(* ===== verification/RecoverSpec.v ===== *)
(** * What recovery is for

    A log read as a list of records, the transactions of it that were committed,
    and what replaying them leaves in each block: the copy logged last by a
    transaction that is not followed by a revoke of the block.

    [jc] is the log: the bytes of each block of the journal. *)

From stdpp Require Import sorting.
From S2P Require Import Prelude Layout Types Crc Super Jbd JbdLaws JbdRecover.

(** A record of the log, with the transaction it belongs to (0 for the one the
    journal's superblock names): a descriptor at [pos] with its tags, a revoke
    block, a commit block. *)
Inductive record :=
  | RDesc (k : nat) (pos : Z) (tags : list tag_info)
  | RRevoke (k : nat) (blocks : list Z)
  | RCommit (k : nat).
Definition rec_trans (r : record) : nat := match r with RDesc k _ _ | RRevoke k _ | RCommit k => k end.
Definition is_commit (r : record) : bool := match r with RCommit _ => true | _ => false end.
Definition is_revoke (r : record) : bool := match r with RRevoke _ _ => true | _ => false end.

Section Log.
Context (sb : list Z) (jc : Z -> list Z).

(** The id of transaction [k]: ids wrap. *)
Definition trans_id (k : nat) : Z := u32 (jbd_get32 js_sequence 0 sb + Z.of_nat k).
Definition next_pos (pos : Z) : Z := wrap sb (u32 (pos + 1)).

(** The record whose header is block [pos], if there is one and it is intact. *)
Definition record_at (k : nat) (pos : Z) : option record :=
  let h := jc pos in
  if negb (jbd_get32 jh_magic 0 h =? JBD_MAGIC_NUMBER) then None
  else if negb (jbd_get32 jh_sequence 0 h =? trans_id k) then None
  else
    let type := jbd_get32 jh_blocktype 0 h in
    if type =? JBD_DESCRIPTOR_BLOCK then
      if jbd_verify_meta_csum sb h then Some (RDesc k pos (descriptor_tags sb h)) else None
    else if type =? JBD_COMMIT_BLOCK then
      if jbd_verify_commit_csum sb h then Some (RCommit k) else None
    else if type =? JBD_REVOKE_BLOCK then
      if jbd_verify_meta_csum sb h then Some (RRevoke k (revoke_block_entries sb h)) else None
    else None.
(** A descriptor is followed by a block for each of its tags. *)
Definition after (r : record) (pos : Z) : Z :=
  match r with
  | RDesc _ _ tags => next_pos (Nat.iter (length tags) next_pos pos)
  | _ => next_pos pos
  end.
Definition next_trans (r : record) (k : nat) : nat := if is_commit r then S k else k.

(** The records from [pos] on, until one is missing or the walk is back at
    [start]; [None]: neither happens within [fuel] records. *)
Fixpoint parse_log (fuel : nat) (start : Z) (k : nat) (pos : Z) : option (list record) :=
  match fuel with
  | O => None
  | S fuel =>
      match record_at k pos with
      | None => Some []
      | Some r =>
          if after r pos =? start then Some [r]
          else cons r <$> parse_log fuel start (next_trans r k) (after r pos)
      end
  end.
Definition log_records (fuel : nat) : option (list record) :=
  parse_log fuel (jbd_get32 js_start 0 sb) 0 (jbd_get32 js_start 0 sb).

(** ** Committed transactions *)

Definition commits (l : list record) : nat := length (filter (fun r => is_commit r = true) l).
(** Records after the last commit block do not count. *)
Fixpoint committed (l : list record) : list record :=
  match l with
  | [] => []
  | r :: l => if (commits (r :: l) =? 0)%nat then [] else r :: committed l
  end.

(** ** Replaying *)

(** The copies a record logs: the transaction, the tag, and the block of the log
    the copy is in. *)
Fixpoint tag_copies (k : nat) (pos : Z) (tags : list tag_info) : list (nat * tag_info * Z) :=
  match tags with
  | [] => []
  | ti :: tags => (k, ti, next_pos pos) :: tag_copies k (next_pos pos) tags
  end.
Definition copies (l : list record) : list (nat * tag_info * Z) :=
  mjoin (map (fun r => match r with RDesc k pos tags => tag_copies k pos tags | _ => [] end) l).
(** A revoke by the same or a later transaction overrules a copy. *)
Definition overrules (k : nat) (b : Z) (r : record) : bool :=
  match r with
  | RRevoke k' blocks => (k <=? k')%nat && bool_decide (b ∈ blocks)
  | _ => false
  end.
Definition revoked (l : list record) (k : nat) (b : Z) : bool := existsb (overrules k b) l.
Definition live_copies (l : list record) : list (nat * tag_info * Z) :=
  filter (fun c => revoked l c.1.1 (ti_block c.1.2) = false) (copies l).
Definition copy_data (c : nat * tag_info * Z) : list Z := unescape (ti_is_escape c.1.2) (jc c.2).

(** What block [b] holds once the log is replayed over [h]. *)
Definition replayed (l : list record) (h : Z -> list Z) (b : Z) : list Z :=
  match last (filter (fun c => ti_block c.1.2 = b) (live_copies (committed l))) with
  | Some c => copy_data c
  | None => h b
  end.
End Log.

(** ** Laws of the specification *)

Lemma commits_cons r l : commits (r :: l) = ((if is_commit r then 1 else 0) + commits l)%nat.
Proof. unfold commits. rewrite filter_cons. destruct (is_commit r); by case_decide. Qed.
Lemma commits_app a b : commits (a ++ b) = (commits a + commits b)%nat.
Proof. unfold commits. by rewrite filter_app, length_app. Qed.
Lemma copies_app sb a b : copies sb (a ++ b) = copies sb a ++ copies sb b.
Proof. unfold copies. by rewrite map_app, join_app. Qed.
Lemma committed_nil l : commits l = 0%nat -> committed l = [].
Proof. destruct l as [|r l]; [done|]. cbn [committed]. intros ->. done. Qed.
Lemma committed_cons r l : commits (r :: l) <> 0%nat -> committed (r :: l) = r :: committed l.
Proof. intros H. cbn [committed]. by rewrite (proj2 (Nat.eqb_neq _ _) H). Qed.
Lemma committed_prefix l : exists l', l = committed l ++ l'.
Proof.
  induction l as [|r l [l' IH]]; [by exists []|]. cbn [committed]. case_match; [by exists (r :: l)|].
  exists l'. cbn [app]. by rewrite <- IH.
Qed.
Lemma elem_of_committed r l : r ∈ committed l -> r ∈ l.
Proof. destruct (committed_prefix l) as [l' E]. intros H. rewrite E. apply elem_of_app. by left. Qed.

(** Ids wrap, and are compared by the sign of their difference. *)
Lemma next_trans_id sb k : u32 (trans_id sb k + 1) = trans_id sb (S k).
Proof. unfold trans_id, u32. rewrite Z.add_mod_idemp_l by lia. f_equal. lia. Qed.
Lemma trans_diff sb a b :
  - 2 ^ 31 <= Z.of_nat a - Z.of_nat b < 2 ^ 31 ->
  trans_id_diff (trans_id sb a) (trans_id sb b) = Z.of_nat a - Z.of_nat b.
Proof.
  intros H. unfold trans_id_diff, trans_id, i32, u32. rewrite <- Zminus_mod.
  set (q := jbd_get32 js_sequence 0 sb). replace (q + Z.of_nat a - (q + Z.of_nat b)) with (Z.of_nat a - Z.of_nat b) by lia.
  set (d := Z.of_nat a - Z.of_nat b) in *. change (2 ^ 31) with 2147483648 in *. cbv zeta.
  destruct (Z.ltb_spec (d mod 4294967296) 2147483648); dlia.
Qed.

Section Order.
Context (sb : list Z) (jc : Z -> list Z).

(** The transactions of a log come in order. *)
Lemma record_at_trans k pos r : record_at sb jc k pos = Some r -> rec_trans r = k.
Proof. unfold record_at. repeat case_match; by intros [= <-]. Qed.
Lemma parse_trans fuel start : forall k pos l r,
  parse_log sb jc fuel start k pos = Some l -> r ∈ l -> (k <= rec_trans r)%nat.
Proof.
  induction fuel as [|fuel IH]; intros k pos l r; cbn [parse_log]; [done|].
  destruct (record_at sb jc k pos) as [r0|] eqn:E0; [|intros [= <-]; by intros ?%not_elem_of_nil].
  apply record_at_trans in E0. case_match.
  - intros [= <-]. rewrite list_elem_of_singleton. by intros ->; lia.
  - intros (l' & Hl & ->)%fmap_Some. rewrite elem_of_cons. intros [->|Hr]; [lia|].
    specialize (IH _ _ _ _ Hl Hr). unfold next_trans in IH. case_match; lia.
Qed.

Lemma parse_trans_lt fuel start : forall k pos l r,
  parse_log sb jc fuel start k pos = Some l -> r ∈ committed l -> (rec_trans r < k + commits l)%nat.
Proof.
  induction fuel as [|fuel IH]; intros k pos l r; cbn [parse_log]; [done|].
  destruct (record_at sb jc k pos) as [r0|] eqn:E0; [|intros [= <-]; by intros ?%not_elem_of_nil].
  apply record_at_trans in E0. case_match.
  - intros [= <-] Hr. destruct (Nat.eq_dec (commits [r0]) 0%nat) as [Ec|Ec].
    { rewrite committed_nil in Hr by done. by apply not_elem_of_nil in Hr. }
    rewrite committed_cons in Hr by done. cbn [committed] in Hr. apply list_elem_of_singleton in Hr as ->. lia.
  - intros (l' & Hl & ->)%fmap_Some Hr. destruct (Nat.eq_dec (commits (r0 :: l')) 0%nat) as [Ec|Ec].
    { rewrite committed_nil in Hr by done. by apply not_elem_of_nil in Hr. }
    rewrite committed_cons, elem_of_cons in Hr by done. destruct Hr as [->|Hr]; [lia|].
    specialize (IH _ _ _ _ Hl Hr). rewrite commits_cons. unfold next_trans in IH. destruct (is_commit r0); lia.
Qed.
Lemma parse_sorted fuel start : forall k pos l,
  parse_log sb jc fuel start k pos = Some l -> StronglySorted le (map rec_trans l).
Proof.
  induction fuel as [|fuel IH]; intros k pos l; cbn [parse_log]; [done|].
  destruct (record_at sb jc k pos) as [r0|] eqn:E0; [|intros [= <-]; constructor].
  apply record_at_trans in E0. case_match.
  - intros [= <-]. by repeat constructor.
  - intros (l' & Hl & ->)%fmap_Some. cbn [map]. constructor; [by eapply IH|].
    apply Forall_forall. intros x (r & -> & Hr)%list_elem_of_fmap.
    pose proof (parse_trans _ _ _ _ _ _ Hl Hr) as Hk. unfold next_trans in Hk. destruct (is_commit r0); lia.
Qed.
Lemma committed_sorted l : StronglySorted le (map rec_trans l) -> StronglySorted le (map rec_trans (committed l)).
Proof.
  destruct (committed_prefix l) as [l' E]. intros H. rewrite E, map_app in H.
  by apply StronglySorted_app in H as (_ & H & _).
Qed.

(** The last transaction of [l] that revokes [b]. *)
Definition last_revoke (l : list record) (b : Z) : option nat :=
  foldl (fun a r => match r with
    | RRevoke k blocks => if decide (b ∈ blocks) then Some k else a | _ => a end) None l.

Lemma revoked_app l r k b : revoked (l ++ [r]) k b = revoked l k b || overrules k b r.
Proof. unfold revoked. rewrite existsb_app. cbn [existsb]. by rewrite orb_false_r. Qed.
Lemma revoked_elem l k b :
  revoked l k b = true -> exists k' blocks, RRevoke k' blocks ∈ l /\ (k <= k')%nat.
Proof.
  unfold revoked. intros (r & Hin & Hr)%existsb_exists. apply list_elem_of_In in Hin.
  destruct r as [|k' bs|]; try done. apply andb_prop in Hr as [Hk _]. apply Nat.leb_le in Hk. eauto.
Qed.
Lemma revoked_last l k b :
  StronglySorted le (map rec_trans l) ->
  revoked l k b = match last_revoke l b with Some k' => (k <=? k')%nat | None => false end.
Proof.
  revert k. induction l as [|r l IH] using rev_ind; intros k Hs; [done|].
  rewrite map_app in Hs. cbn [map] in Hs. apply StronglySorted_app in Hs as (Hs1 & Hs & _).
  rewrite revoked_app, IH by done. unfold last_revoke. rewrite foldl_app. cbn [foldl]. fold (last_revoke l b).
  assert (Hle : forall k', last_revoke l b = Some k' -> (k' <= rec_trans r)%nat).
  { intros k' E. assert (R : revoked l k' b = true) by (rewrite IH, E by done; apply Nat.leb_refl).
    apply revoked_elem in R as (k'' & bs & Hin & Hk). apply Nat.le_trans with k''; [done|].
    apply Hs1; [apply list_elem_of_fmap; by exists (RRevoke k'' bs)|by apply list_elem_of_singleton]. }
  destruct r as [|k0 bs|]; cbn [overrules]; rewrite ?orb_false_r; try done.
  case_bool_decide as Hb; [rewrite decide_True by done|rewrite decide_False by done; by rewrite andb_false_r, orb_false_r].
  rewrite andb_true_r. destruct (last_revoke l b) as [k'|]; [|done]. specialize (Hle _ eq_refl). cbn in Hle.
  destruct (Nat.leb_spec k k'), (Nat.leb_spec k k0); (done || lia).
Qed.
End Order.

## [TASK PROMPT]
Nothing but the lines from the one containing "done; apply Nat.leb_refl)." through the last line of the data above should be given again, each exactly as it stands.

## [EXERCISE OUTPUT]
  { intros k' E. assert (R : revoked l k' b = true) by (rewrite IH, E by done; apply Nat.leb_refl).
    apply revoked_elem in R as (k'' & bs & Hin & Hk). apply Nat.le_trans with k''; [done|].
    apply Hs1; [apply list_elem_of_fmap; by exists (RRevoke k'' bs)|by apply list_elem_of_singleton]. }
  destruct r as [|k0 bs|]; cbn [overrules]; rewrite ?orb_false_r; try done.
  case_bool_decide as Hb; [rewrite decide_True by done|rewrite decide_False by done; by rewrite andb_false_r, orb_false_r].
  rewrite andb_true_r. destruct (last_revoke l b) as [k'|]; [|done]. specialize (Hle _ eq_refl). cbn in Hle.
  destruct (Nat.leb_spec k k'), (Nat.leb_spec k k0); (done || lia).
Qed.
End Order.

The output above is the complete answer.